# Units of "pixels" in a research paper on digital streak formation for optical payloads

I am trying to wrap my head around how a single bright event might spill over and streak across pixels in a sensing array (CMOS) if your exposure time is high enough at some orbital velocity.

In the 2023 paper Design of an optical system for a Multi-Cubesats debris surveillance mission (similar here), Pineau and Felicetti state the following equation:

$$L_{st} =\frac{f \ v_{t, a} \ \tau}{\cos(\theta_{obj}) \ d \ p}$$

where $$\tau$$ is the exposure time, $$f$$ is the focal length, $$v_{t,a}$$ is the averaged value of the object's tangential velocity in the CubeSat frame over $$\tau$$, $$p$$ is the size of each pixel of the sensor, the cosine of the angle is apparent from the image (see below), and $$d$$ is the distance to the object in real life.

What is the unit of "pixel?" Why do they refer to it as the size of each pixel of the sensor, when that implies dimensions such as square meters [m^2]. If it is square meters or even just meters do you not get either inverse meters or a dimensionless number - neither of which make any sense?

It must be that pixel is just a pure number of pixels on the sensing array, correct?

(Apologies for not using proper math formatting.)

• google "mathjax stackexchange" to find MathJax basic tutorial and quick reference (I think it's available in a help link somewhere on the page also, but I don't remember where)
– uhoh
Commented May 1 at 22:50

$$L_{st} =\frac{f \ v_{t, a} \ \tau}{\cos(\theta_{obj}) \ d \ p}$$

where tau is the exposure time, $$f$$ is the focal length, $$v_{t,a}$$ is the averaged value of the object's tangential velocity in the CubeSat frame over $$\tau$$, $$p$$ is the size of each pixel of the sensor, the cosine of the angle is apparent from the image (see below), and $$d$$ is the distance to the object in real life.

Let's do dimensional analysis of the right side.

$$\frac{m \cdot m/s \cdot s}{m \cdot m}$$

The result is unit-less, which is exactly what it needs to be for number of pixels.

So for a focal length $$f$$ of 100 mm, a relative tangential velocity between observing and tracked satellites $$v_{t, a}/cos(\theta_{obj})$$ of say 200 m/s, a real distance $$d$$ of 1000 km, a pixel size $$p$$ of 10 microns, and a time $$\tau$$ of 10 seconds, we get $$L = 20$$ pixels.

That sounds about right.

I haven't read the paper yet, I'll leave that as an exercise for the reader.

• Just to clarify further, the equation measures the number of pixels along a given direction (horizontal in the picture), that's why here the size of the pixel is the size along that direction, rather than the surface.

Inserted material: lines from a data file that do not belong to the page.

(* ===== verification/ObjStore.v ===== *)
(** * What the tracer asks of its two stores

    The hooks of rev_sem/main.c and rev_sem/lib_map.cpp use the object tree
    (rb_tree.c) and the shadow memory (shadow_mem.c) through a few functions. They
    are interfaces here: the tracer is written against the operations and its
    theorems are proved from the laws; the red-black tree and the two-level table
    are the instances. *)

From stdpp Require Import base gmap list strings.
From Stdlib Require Import ZArith Lia.
From S2P Require Import Prelude RbTree RbShape RbStore Shadow.

Local Open Scope Z_scope.
Local Open Scope c_scope.

(** ** The object tree *)

(** The range, type and allocation site a node holds. *)
Definition node_obj (n : NodeType) : obj := mkObj (n_key n) (n_size n) (n_type n) (n_pc n).

Class ObjTree (T : Type) : Type := {
  tree_find : Z -> M T (option NodeType);          (** the node found, [None] for NULL *)
  tree_insert : Z -> Z -> NodeType -> M T unit;
  tree_delete : Z -> M T unit
}.

(** The laws: the tree holds disjoint objects [tree_holds], and has allocations
    [tree_left] left. *)
Class ObjTreeSpec (T : Type) `{!ObjTree T} : Type := {
  tree_holds : T -> list obj -> Prop;
  tree_left : T -> nat;
  tree_holds_ok t os : tree_holds t os -> objs_ok os;
  tree_find_spec t os a : tree_holds t os ->
    exists r, tree_find a t = Ok (r, t) /\
      match r with
      | Some n => node_obj n ∈ os /\ o_covers (node_obj n) a = true
      | None => uncovered os a
      end;
  tree_insert_spec t os key size p :
    tree_holds t os -> admissible os (ReqInsert key size p) -> tree_left t <> 0%nat ->
    exists t', tree_insert key size p t = Ok (tt, t') /\
      tree_holds t' (spec_step os (ReqInsert key size p)) /\ (tree_left t <= S (tree_left t'))%nat;
  tree_delete_spec t os key :
    tree_holds t os ->
    exists t', tree_delete key t = Ok (tt, t') /\ tree_holds t' (survivors key os) /\
      tree_left t' = tree_left t
}.

(** ** The shadow memory *)

Class TaintMem (H : Type) : Type := {
  taint_get : Z -> M H Z;
  taint_set : Z -> Z -> Z -> M H unit              (** address, value, size *)
}.

Class TaintMemSpec (H : Type) `{!TaintMem H} : Type := {
  taint_ok : H -> Prop;
  taint_at : H -> Z -> Z;
  taint_get_spec h a : taint_ok h -> in_range 32 a -> taint_get a h = Ok (taint_at h a, h);
  taint_set_spec h a v size :
    taint_ok h -> in_range 32 a -> in_range 32 size ->
    exists h', taint_set a v size h = Ok (tt, h') /\ taint_ok h' /\
      forall b, in_range 32 b -> taint_at h' b = if u32 (b - a) <? size then v else taint_at h b
}.

(** ** The red-black tree is an object tree *)

(** The value of the read after free does not matter
    ([ds_code_all_delete_rb_stale]). *)
#[export] Instance rb_obj_tree : ObjTree rb_state := {
  tree_find key :=
    p <- ds_code_rbtFind2 key ;;
    if ptr_eqb p NULL then ret None else n <- load p ;; ret (Some n);
  tree_insert := all_insert_tree;
  tree_delete key := _ <- ds_code_all_delete_rb 0 key ;; ret tt
}.

#[export] Program Instance rb_obj_tree_spec : ObjTreeSpec rb_state := {
  tree_holds s os := store s os /\ objs_ok os;
  tree_left := avail
}.
Next Obligation. by intros ?? [_ ?]. Qed.
Next Obligation.
  intros s os a [Hst Hok]. simpl.
  destruct (find2_cases s os a Hst) as [(p & l & o & r & s' & Hf & -> & (n & Hn & Ho) & Hc & _)|[Hf Hno]].
  - exists (Some n). rewrite (bind_ok _ _ _ _ _ Hf), ptr_eqb_false by done.
    unfold load, bind. rewrite Hn.
    assert (node_obj n = o) as -> by (by destruct n). split_and!; [done|set_solver|done].
  - exists None. rewrite (bind_ok _ _ _ _ _ Hf), ptr_eqb_true by done. split; [done|]. by apply Hno.
Qed.
Next Obligation.
  intros s os key size p [Hst Hok] Hadm Hav.
  destruct (serve_spec 0 s os (ReqInsert key size p) Hst Hok Hadm Hav) as (s' & Hrun & Hst' & Hav').
  exists s'. split_and!; [done|done| |done]. by apply spec_step_ok.
Qed.
Next Obligation.
  intros s os key [Hst Hok]. simpl.
  destruct (ds_code_all_delete_rb_store 0 key s os Hst) as (s' & os' & v & Hrun & Hst' & _ & _ & Hsurv & Hav & _).
  exists s'. rewrite (bind_ok _ _ _ _ _ Hrun). rewrite (Hsurv Hok) in Hst'.
  split_and!; [done|done| |done]. by apply survivors_ok.
Qed.

(** ** The two-level table is a shadow memory *)

#[export] Instance shadow_taint_mem : TaintMem shadow := {
  taint_get := get_mem_taint2;
  taint_set := set_mem_taint_bysize2
}.

#[export] Program Instance shadow_taint_mem_spec : TaintMemSpec shadow := {
  taint_ok s := shadow_ok s /\ enough s;
  taint_at := peek
}.
Next Obligation. intros h a [Hok _] Ha. by apply get_mem_taint2_spec. Qed.
Next Obligation.
  intros h a v size [Hok Hen] Ha Hs.
  destruct (set_mem_taint_bysize2_spec h a v size Hok Ha Hs Hen) as (h' & ? & ? & ? & ?).
  by exists h'.
Qed.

Commented May 3 at 8:52
• @jcaron I did not dig in to the paper at all. I see, it's the length of the trail on the sensor surface, measured in units of $L$. If the trail is horizontal or vertical then it is also length in number of pixels. If the trail is in any other direction, we can't really define number of pixels in a clear way. Am I understanding it correctly? Feel free to edit this answer or add another.
– uhoh
Commented May 3 at 12:24
• I haven’t looked at the paper, but the diagram is clearly for the case of a trail which is parallel to one of the sensor axes. For other directions it would be more complex to count exactly how many pixels are impacted, but one could find the enclosing rectangle size by using the above formula in each of the two dimensions. Commented May 3 at 12:30

Per the first link uhoh provided in their edit, $$p$$ appears to be the size of one side of a pixel, with units of length/pixel. I draw this conclusion from:

• Figure 6 in the paper, where p is labeled along one side of a square on the image plane

• Table 1 "Balor digital sensor parameters" in the paper, where the "Pixel size $$p$$" is $$12 \mu\text{m}$$

• Equations 34 and 35, where dimensional analysis show that the width, in pixels, of a streak is supposed to be the twice the Airy radius (a length) divided by $$p$$, so

$${\text{pixel}} = {\text{length}\over{\text{length}/\text{pixel}}}$$

uhoh's answer, which popped up while I was typing this, covers the equation in the question (equation 8), which is consistent with the above.